Collected data:

____________

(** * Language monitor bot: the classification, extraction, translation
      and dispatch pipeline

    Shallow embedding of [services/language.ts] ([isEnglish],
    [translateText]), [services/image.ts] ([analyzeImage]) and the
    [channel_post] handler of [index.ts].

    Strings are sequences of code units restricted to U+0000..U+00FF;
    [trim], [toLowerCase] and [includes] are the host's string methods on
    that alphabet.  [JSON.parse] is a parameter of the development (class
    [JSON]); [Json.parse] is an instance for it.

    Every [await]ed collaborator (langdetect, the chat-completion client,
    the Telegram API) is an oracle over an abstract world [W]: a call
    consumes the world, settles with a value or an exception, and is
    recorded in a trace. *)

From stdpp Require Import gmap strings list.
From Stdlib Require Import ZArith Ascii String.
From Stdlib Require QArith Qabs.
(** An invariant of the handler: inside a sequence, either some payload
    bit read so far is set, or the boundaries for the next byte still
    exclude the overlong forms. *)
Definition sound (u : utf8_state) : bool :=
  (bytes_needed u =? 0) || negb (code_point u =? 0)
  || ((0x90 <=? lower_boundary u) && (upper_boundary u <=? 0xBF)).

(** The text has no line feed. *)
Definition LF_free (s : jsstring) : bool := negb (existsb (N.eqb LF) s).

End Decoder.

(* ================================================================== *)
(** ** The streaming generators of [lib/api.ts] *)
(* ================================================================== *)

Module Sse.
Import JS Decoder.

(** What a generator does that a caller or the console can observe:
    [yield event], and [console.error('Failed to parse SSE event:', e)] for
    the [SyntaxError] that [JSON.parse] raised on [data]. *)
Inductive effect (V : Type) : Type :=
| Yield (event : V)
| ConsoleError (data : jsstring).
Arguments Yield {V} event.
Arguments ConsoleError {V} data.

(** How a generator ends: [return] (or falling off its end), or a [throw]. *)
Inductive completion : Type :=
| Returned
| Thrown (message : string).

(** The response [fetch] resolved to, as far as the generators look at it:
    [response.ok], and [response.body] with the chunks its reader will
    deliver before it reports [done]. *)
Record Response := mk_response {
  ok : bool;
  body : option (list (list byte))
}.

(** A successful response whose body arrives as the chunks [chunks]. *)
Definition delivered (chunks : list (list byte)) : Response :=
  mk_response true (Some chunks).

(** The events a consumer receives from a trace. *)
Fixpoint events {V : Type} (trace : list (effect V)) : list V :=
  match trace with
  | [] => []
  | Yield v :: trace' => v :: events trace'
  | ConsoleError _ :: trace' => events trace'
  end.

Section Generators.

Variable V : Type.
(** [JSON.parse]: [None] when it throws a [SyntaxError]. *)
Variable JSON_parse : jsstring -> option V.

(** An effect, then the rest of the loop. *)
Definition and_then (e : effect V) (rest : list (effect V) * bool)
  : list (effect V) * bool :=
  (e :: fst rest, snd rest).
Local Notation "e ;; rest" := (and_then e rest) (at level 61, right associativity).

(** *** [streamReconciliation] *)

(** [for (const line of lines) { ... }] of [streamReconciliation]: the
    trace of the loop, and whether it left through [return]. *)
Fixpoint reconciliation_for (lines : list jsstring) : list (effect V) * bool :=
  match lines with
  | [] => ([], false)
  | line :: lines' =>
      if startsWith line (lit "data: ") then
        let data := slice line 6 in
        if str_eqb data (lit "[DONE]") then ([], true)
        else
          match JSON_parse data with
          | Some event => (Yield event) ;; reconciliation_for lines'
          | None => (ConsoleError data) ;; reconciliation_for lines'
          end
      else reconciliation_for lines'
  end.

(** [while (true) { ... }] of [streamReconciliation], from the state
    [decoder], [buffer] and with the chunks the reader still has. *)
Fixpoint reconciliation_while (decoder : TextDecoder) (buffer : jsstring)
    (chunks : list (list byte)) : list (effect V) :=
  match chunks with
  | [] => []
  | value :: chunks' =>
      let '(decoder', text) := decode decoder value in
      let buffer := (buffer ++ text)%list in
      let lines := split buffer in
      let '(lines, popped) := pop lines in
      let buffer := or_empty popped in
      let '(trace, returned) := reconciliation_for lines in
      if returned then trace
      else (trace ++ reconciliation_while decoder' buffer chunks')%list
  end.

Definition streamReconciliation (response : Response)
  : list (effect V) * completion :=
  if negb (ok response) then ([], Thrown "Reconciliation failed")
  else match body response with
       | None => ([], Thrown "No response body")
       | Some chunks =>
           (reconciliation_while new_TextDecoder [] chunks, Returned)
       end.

____________

WORK ORDER:
The answer should contain only the lines from the first line of the entries through the line holding "(** The response", each exactly as written.

ANSWER SPACE:
(** * Language monitor bot: the classification, extraction, translation
      and dispatch pipeline

    Shallow embedding of [services/language.ts] ([isEnglish],
    [translateText]), [services/image.ts] ([analyzeImage]) and the
    [channel_post] handler of [index.ts].

    Strings are sequences of code units restricted to U+0000..U+00FF;
    [trim], [toLowerCase] and [includes] are the host's string methods on
    that alphabet.  [JSON.parse] is a parameter of the development (class
    [JSON]); [Json.parse] is an instance for it.

    Every [await]ed collaborator (langdetect, the chat-completion client,
    the Telegram API) is an oracle over an abstract world [W]: a call
    consumes the world, settles with a value or an exception, and is
    recorded in a trace. *)

From stdpp Require Import gmap strings list.
From Stdlib Require Import ZArith Ascii String.
From Stdlib Require QArith Qabs.
(** An invariant of the handler: inside a sequence, either some payload
    bit read so far is set, or the boundaries for the next byte still
    exclude the overlong forms. *)
Definition sound (u : utf8_state) : bool :=
  (bytes_needed u =? 0) || negb (code_point u =? 0)
  || ((0x90 <=? lower_boundary u) && (upper_boundary u <=? 0xBF)).

(** The text has no line feed. *)
Definition LF_free (s : jsstring) : bool := negb (existsb (N.eqb LF) s).

End Decoder.

(* ================================================================== *)
(** ** The streaming generators of [lib/api.ts] *)
(* ================================================================== *)

Module Sse.
Import JS Decoder.

(** What a generator does that a caller or the console can observe:
    [yield event], and [console.error('Failed to parse SSE event:', e)] for
    the [SyntaxError] that [JSON.parse] raised on [data]. *)
Inductive effect (V : Type) : Type :=
| Yield (event : V)
| ConsoleError (data : jsstring).
Arguments Yield {V} event.
Arguments ConsoleError {V} data.

(** How a generator ends: [return] (or falling off its end), or a [throw]. *)
Inductive completion : Type :=
| Returned
| Thrown (message : string).

(** The response [fetch] resolved to, as far as the generators look at it:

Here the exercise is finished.